[Collected data entries]
Segment Open

(* ===== verification/FuseNodesProps.v ===== *)
(** The table of nodes of FUSE: every operation that follows the protocol of the
    kernel keeps the table, and the path of a node is the path that was looked up. *)

From S2P Require Import Prelude.
From S2P Require Import CString.
From S2P Require Import Chain.
From S2P Require Import FuseNodes.
From S2P Require Import FuseTable.
From S2P Require Import FuseNodesSpec.
From S2P Require Import FuseTree.

(** * The operations on the contents *)

(** [c'] has the nodes of [c], at their places. *)
Definition extends (c c' : gmap nat node) : Prop :=
  forall b n, c !! b = Some n -> exists n', c' !! b = Some n' /\ nodeid n' = nodeid n /\
    parent n' = parent n /\ name n' = name n.

(** The open files of [c'] are open files of [c]. *)
Definition opens (c c' : gmap nat node) : Prop :=
  forall b n', c' !! b = Some n' ->
    open_count n' = 0 \/ exists n, c !! b = Some n /\ open_count n' = open_count n.

(** [c'] has at most one more node, and one more lookup of each. *)
Definition grows (c c' : gmap nat node) : Prop :=
  (size c' <= S (size c))%nat /\
  forall b n', c' !! b = Some n' -> nlookup n' <= 1 \/ exists n, c !! b = Some n /\ nlookup n' <= nlookup n + 1.

(** A directory that the kernel knows. *)
Definition known (c : gmap nat node) (id : Z) : Prop :=
  exists p pn, c !! p = Some pn /\ nodeid pn = id /\ nlookup pn <> 0.

(** The table can forget [k] lookups of the number [id]. *)
Definition owes (c : gmap nat node) (id k : Z) : Prop :=
  k <= 0 \/ exists a n, c !! a = Some n /\ nodeid n = id /\ k <= nlookup n.

(** From [c] to [c'] the lookups that can be forgotten change by at least [d]. *)
Definition kept (d : Z -> Z) (c c' : gmap nat node) : Prop :=
  forall id k, owes c id k -> owes c' id (k + d id).

Definition unchanged : Z -> Z := fun _ => 0.
Definition bump (id j : Z) : Z -> Z := fun i => if i =? id then j else 0.

Lemma owes_le c id k j : owes c id k -> j <= k -> owes c id j.
Proof. intros [?|(a & n & ? & ? & ?)] ?; [left; lia | right; exists a, n; split_and!; [done | done | lia]]. Qed.

Lemma kept_trans d1 d2 d c1 c2 c3 :
  kept d1 c1 c2 -> kept d2 c2 c3 -> (forall id, d id <= d1 id + d2 id) -> kept d c1 c3.
Proof.
  intros H1 H2 Hd id k Hk. eapply owes_le; [apply H2, H1, Hk |]. specialize (Hd id). lia.
Qed.

Lemma kept_refl c : kept unchanged c c.
Proof. intros id k Hk. by rewrite Z.add_0_r. Qed.

Lemma kept_unchanged c1 c2 c3 : kept unchanged c1 c2 -> kept unchanged c2 c3 -> kept unchanged c1 c3.
Proof. intros H1 H2. eapply kept_trans; [done | done |]. unfold unchanged. lia. Qed.

Lemma kept_less d d' c c' : kept d c c' -> (forall id, d' id <= d id) -> kept d' c c'.
Proof. intros H Hd. eapply kept_trans; [done | apply kept_refl |]. intros id. unfold unchanged. specialize (Hd id). lia. Qed.

(** Every node that is looked up is there. *)
Lemma kept_nodes c c' :
  (forall b n, c !! b = Some n -> 0 < nlookup n ->
     exists b' n', c' !! b' = Some n' /\ nodeid n' = nodeid n /\ nlookup n <= nlookup n') ->
  kept unchanged c c'.
Proof.
  intros H id k [Hk|(b & n & Hb & Hid & Hk)]; unfold unchanged; rewrite Z.add_0_r; [by left |].
  destruct (decide (k <= 0)); [by left |]. right.
  destruct (H b n Hb ltac:(lia)) as (b' & n' & ? & ? & ?). exists b', n'. split_and!; [done | congruence | lia].
Qed.

(** A node with [j] more lookups. *)
Lemma kept_insert c a n n' j :
  (forall b m, c !! b = Some m -> nodeid m = nodeid n -> b = a) ->
  c !! a = Some n -> nodeid n' = nodeid n -> nlookup n + j <= nlookup n' -> 0 <= nlookup n ->
  kept (bump (nodeid n) j) c (<[a := n']> c).
Proof.
  intros Hids Ha Hid Hj Hn id k Hk. unfold bump. destruct (Z.eqb_spec id (nodeid n)) as [->|Hne].
  - right. exists a, n'. rewrite lookup_insert_eq. split_and!; [done | done |].
    destruct Hk as [?|(b & m & Hb & Hm & ?)]; [lia |].
    assert (b = a) as -> by by eapply Hids. simplify_eq. lia.
  - rewrite Z.add_0_r. destruct Hk as [?|(b & m & Hb & Hm & ?)]; [by left |]. right. exists b, m.
    rewrite lookup_insert_ne by congruence. done.
Qed.

(** A new node [a], looked up once, in the directory [p]. *)
Lemma kept_new c a p n pn pn' :
  c !! a = None -> c !! p = Some pn -> nodeid pn' = nodeid pn -> nlookup pn' = nlookup pn ->
  (forall b m, c !! b = Some m -> nodeid m <> nodeid n) -> 1 <= nlookup n ->
  kept (bump (nodeid n) 1) c (<[a := n]> (<[p := pn']> c)).
Proof.
  intros Ha Hp Hpid Hpn Hfresh Hn id k Hk. unfold bump. destruct (Z.eqb_spec id (nodeid n)) as [->|Hne].
  - destruct Hk as [?|(b & m & Hb & Hm & ?)]; [| by destruct (Hfresh b m)].
    right. exists a, n. rewrite lookup_insert_eq. split_and!; [done | done | lia].
  - rewrite Z.add_0_r. destruct Hk as [?|(b & m & Hb & Hm & ?)]; [by left |]. right.
    assert (a <> b) by congruence. destruct (decide (p = b)) as [<-|].
    + exists p, pn'. rewrite lookup_insert_ne, lookup_insert_eq by done. simplify_eq. split_and!; [done | congruence | lia].
    + exists b, m. rewrite !lookup_insert_ne by done. done.
Qed.

(** [c'] comes from [c] by moves into the directory [dir]. *)
Definition moved (dir : Z) (c c' : gmap nat node) : Prop :=
  (size c' <= size c)%nat /\ (known c dir -> known c' dir) /\ kept unchanged c c' /\
  forall b m, c' !! b = Some m -> exists k, c !! b = Some k /\ nodeid m = nodeid k /\
    forall q, parent m = Some q ->
      (parent k = Some q /\ name m = name k) \/ forall qn, c' !! q = Some qn -> nodeid qn = dir.

Lemma moves_refl dir c : moved dir c c.
Proof. split_and!; [done | done | apply kept_refl |]. intros b m Hb. exists m. auto. Qed.

Lemma moved_trans dir c1 c2 c3 : moved dir c1 c2 -> moved dir c2 c3 -> moved dir c1 c3.
Proof.
  intros (Hs1 & Hk1 & He1 & H1) (Hs2 & Hk2 & He2 & H2). split_and!; [lia | auto | by eapply kept_unchanged |].
  intros b m Hb. destruct (H2 b m Hb) as (k & Hk & Hid & Hpar).
  destruct (H1 b k Hk) as (j & Hj & Hjd & Hjpar). exists j. split_and!; [done | congruence |].
  intros q Hq. destruct (Hpar q Hq) as [[Hkq Hkn]|Hdir]; [| by right].
  destruct (Hjpar q Hkq) as [[? ?]|Hdir]; [left; split; congruence | right].
  intros qn Hqn. destruct (H2 q qn Hqn) as (qk & Hqk & -> & _). eauto.
Qed.

Lemma moved_insert dir c a n n' :
  c !! a = Some n -> nodeid n' = nodeid n -> nlookup n' = nlookup n ->
  (forall q, parent n' = Some q -> (parent n = Some q /\ name n' = name n) \/
     exists qn, c !! q = Some qn /\ nodeid qn = dir) ->
  moved dir c (<[a := n']> c).
Proof.
  intros Ha Hid Hnl Hpar.
  assert (forall b m, <[a := n']> c !! b = Some m ->
    exists k, c !! b = Some k /\ nodeid m = nodeid k) as Hids.
  { intros b m Hb. destruct (decide (a = b)) as [<-|].
    - rewrite lookup_insert_eq in Hb. simplify_eq. by exists n.
    - rewrite lookup_insert_ne in Hb by done. by exists m. }
  split_and!.
  - by rewrite map_size_insert_Some by eauto.
  - intros (p & pn & Hp & Hpid & Hpnl). exists p. destruct (decide (a = p)) as [<-|].
    + exists n'. rewrite lookup_insert_eq. simplify_eq. split_and!; congruence.
    + exists pn. by rewrite lookup_insert_ne.
  - apply kept_nodes. intros b m Hb _. destruct (decide (a = b)) as [<-|].
    + exists a, n'. rewrite lookup_insert_eq. simplify_eq. split_and!; [done | congruence | lia].
    + exists b, m. by rewrite lookup_insert_ne.
  - intros b m Hb. destruct (Hids b m Hb) as (k & Hk & Hkid). exists k. split_and!; [done | done |].
    intros q Hq. destruct (decide (a = b)) as [<-|].
    + rewrite lookup_insert_eq in Hb. simplify_eq. destruct (Hpar q Hq) as [?|(qn & Hqn & <-)]; [by left |].
      right. intros qm Hqm. destruct (Hids q qm Hqm) as (? & ? & ->). congruence.
    + rewrite lookup_insert_ne in Hb by done. left. split; congruence.
Qed.

(** Room for one more node and one more lookup. *)
Definition roomy (c : gmap nat node) : Prop :=
  Z.of_nat (size c) + 3 <= 2 ^ 31 /\ forall a n, c !! a = Some n -> nlookup n < 2 ^ 64 - 1.

Section Operations.
Context {alloc_ok : nat -> bool} {char_value : ascii -> Z}.
Context {isz nsz : nat} {sizes : Sizes isz nsz}.
Abbreviation rep := (rep char_value isz nsz).
Abbreviation wf_tree c := (tree c no_credit None).

Lemma no_credit_nonneg b : 0 <= no_credit b.
Proof. done. Qed.

Lemma extends_refl c : extends c c.
Proof. intros b n Hb. by exists n. Qed.

Lemma extends_insert c a n n' :
  c !! a = Some n -> nodeid n' = nodeid n -> parent n' = parent n -> name n' = name n ->
  extends c (<[a := n']> c).
Proof.
  intros Ha ? ? ? b m Hb. destruct (decide (a = b)) as [<-|].
  - simplify_eq. exists n'. by rewrite lookup_insert_eq.
  - exists m. by rewrite lookup_insert_ne.
Qed.

Lemma opens_insert c c' a n' :
  opens c c' -> (open_count n' = 0 \/ exists n, c !! a = Some n /\ open_count n' = open_count n) ->
  opens c (<[a := n']> c').
Proof.
  intros Hc Ha b m Hb. destruct (decide (a = b)) as [<-|].
  - rewrite lookup_insert_eq in Hb. by injection Hb as <-.
  - rewrite lookup_insert_ne in Hb by done. by apply Hc.
Qed.

Lemma opens_refl c : opens c c.
Proof. intros b n Hb. right. by exists n. Qed.

Lemma grows_refl c : grows c c.
Proof. split; [lia |]. intros b n Hb. right. exists n. split; [done | lia]. Qed.

Lemma grows_insert c a n n' : c !! a = Some n -> nlookup n' <= nlookup n + 1 -> grows c (<[a := n']> c).
Proof.
  intros Ha Hn. split.
  - rewrite map_size_insert_Some by (by exists n). lia.
  - intros b m Hb. destruct (decide (a = b)) as [<-|].
    + rewrite lookup_insert_eq in Hb. injection Hb as <-. eauto.
    + rewrite lookup_insert_ne in Hb by done. right. exists m. split; [done | lia].
Qed.

(** A new node [a], in the directory [p]. *)
Lemma grows_new c a p n pn pn' :
  a <> p -> nlookup n <= 1 -> c !! p = Some pn -> nlookup pn' = nlookup pn -> c !! a = None ->
  grows c (<[a := n]> (<[p := pn']> c)).
Proof.
  intros Hap Hn Hp Hpn Ha. split.
  - rewrite map_size_insert_None by (by rewrite lookup_insert_ne).
    rewrite map_size_insert_Some by (by exists pn). lia.
  - intros b m Hb. destruct (decide (a = b)) as [<-|].
    + rewrite lookup_insert_eq in Hb. injection Hb as <-. by left.
    + rewrite lookup_insert_ne in Hb by done. right. destruct (decide (p = b)) as [<-|].
      * rewrite lookup_insert_eq in Hb. injection Hb as <-. exists pn. split; [done | lia].
      * rewrite lookup_insert_ne in Hb by done. exists m. split; [done | lia].
Qed.

(** The root is not an entry. *)
Lemma entry_not_root c a n p :
  wf_tree c -> c !! a = Some n -> parent n = Some p -> nodeid n <> FUSE_ROOT_ID.
Proof.
  intros Ht Ha Hp Hid. destruct (t_root _ _ _ Ht) as (r & m & Hr & Hm & Hmp & _).
  assert (r = a) as -> by (eapply (t_ids _ _ _ Ht); [done | done | congruence]). congruence.
Qed.

Lemma runs_count_lookup f c a n (Q : ptr -> fuse -> Prop) :
  rep f c None None -> wf_tree c -> c !! a = Some n -> nlookup n < 2 ^ 64 - 1 ->
  nlookup n <> 0 ->
  (forall c' f', rep f' c' None None -> wf_tree c' -> extends c c' -> opens c c' -> grows c c' ->
     kept (bump (nodeid n) 1) c c' -> Q (Some a) f') ->
  runs (count_lookup a) f Q.
Proof.
  intros Hr Ht Ha Hlt Hnl HQ. pose proof (t_live _ _ _ Ht a n Ha) as [Hpos Hge].
  unfold count_lookup. apply runs_bind. eapply runs_load_rep; [done | done |]. intros m Hm He.
  assert (nlookup m = nlookup n) as -> by by rewrite <- He.
  rewrite to_u64_id by lia. apply runs_bind.
  eapply (runs_update_rep f c None None None a n (set_nlookup (nlookup n + 1) n)); [done | done | | done | by left |].
  { intros k Hk. by rewrite <- Hk. }
  intros f' Hr' _. apply runs_ret. eapply HQ; [done | | by eapply extends_insert | | |].
  2:{ apply opens_insert; [apply opens_refl | right; by exists n]. }
  2:{ eapply grows_insert; [done |]. simpl. lia. }
  2:{ eapply kept_insert; [| done | done | simpl; lia | done].
      intros b k Hb Hid. by eapply (t_ids _ _ _ Ht). }
  eapply tree_change; try done; simpl; try lia.
  replace (nlookup n =? 0) with false by lia. replace (nlookup n + 1 =? 0) with false by lia. lia.
Qed.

Segment Closed

**Your instructions:**
Every line from the line containing "Lemma kept_new c" through the line containing "- destruct Hk" in the records above must be retyped exactly. Leave out the rest.

**Response for this exercise:**
Lemma kept_new c a p n pn pn' :
  c !! a = None -> c !! p = Some pn -> nodeid pn' = nodeid pn -> nlookup pn' = nlookup pn ->
  (forall b m, c !! b = Some m -> nodeid m <> nodeid n) -> 1 <= nlookup n ->
  kept (bump (nodeid n) 1) c (<[a := n]> (<[p := pn']> c)).
Proof.
  intros Ha Hp Hpid Hpn Hfresh Hn id k Hk. unfold bump. destruct (Z.eqb_spec id (nodeid n)) as [->|Hne].
  - destruct Hk as [?|(b & m & Hb & Hm & ?)]; [| by destruct (Hfresh b m)].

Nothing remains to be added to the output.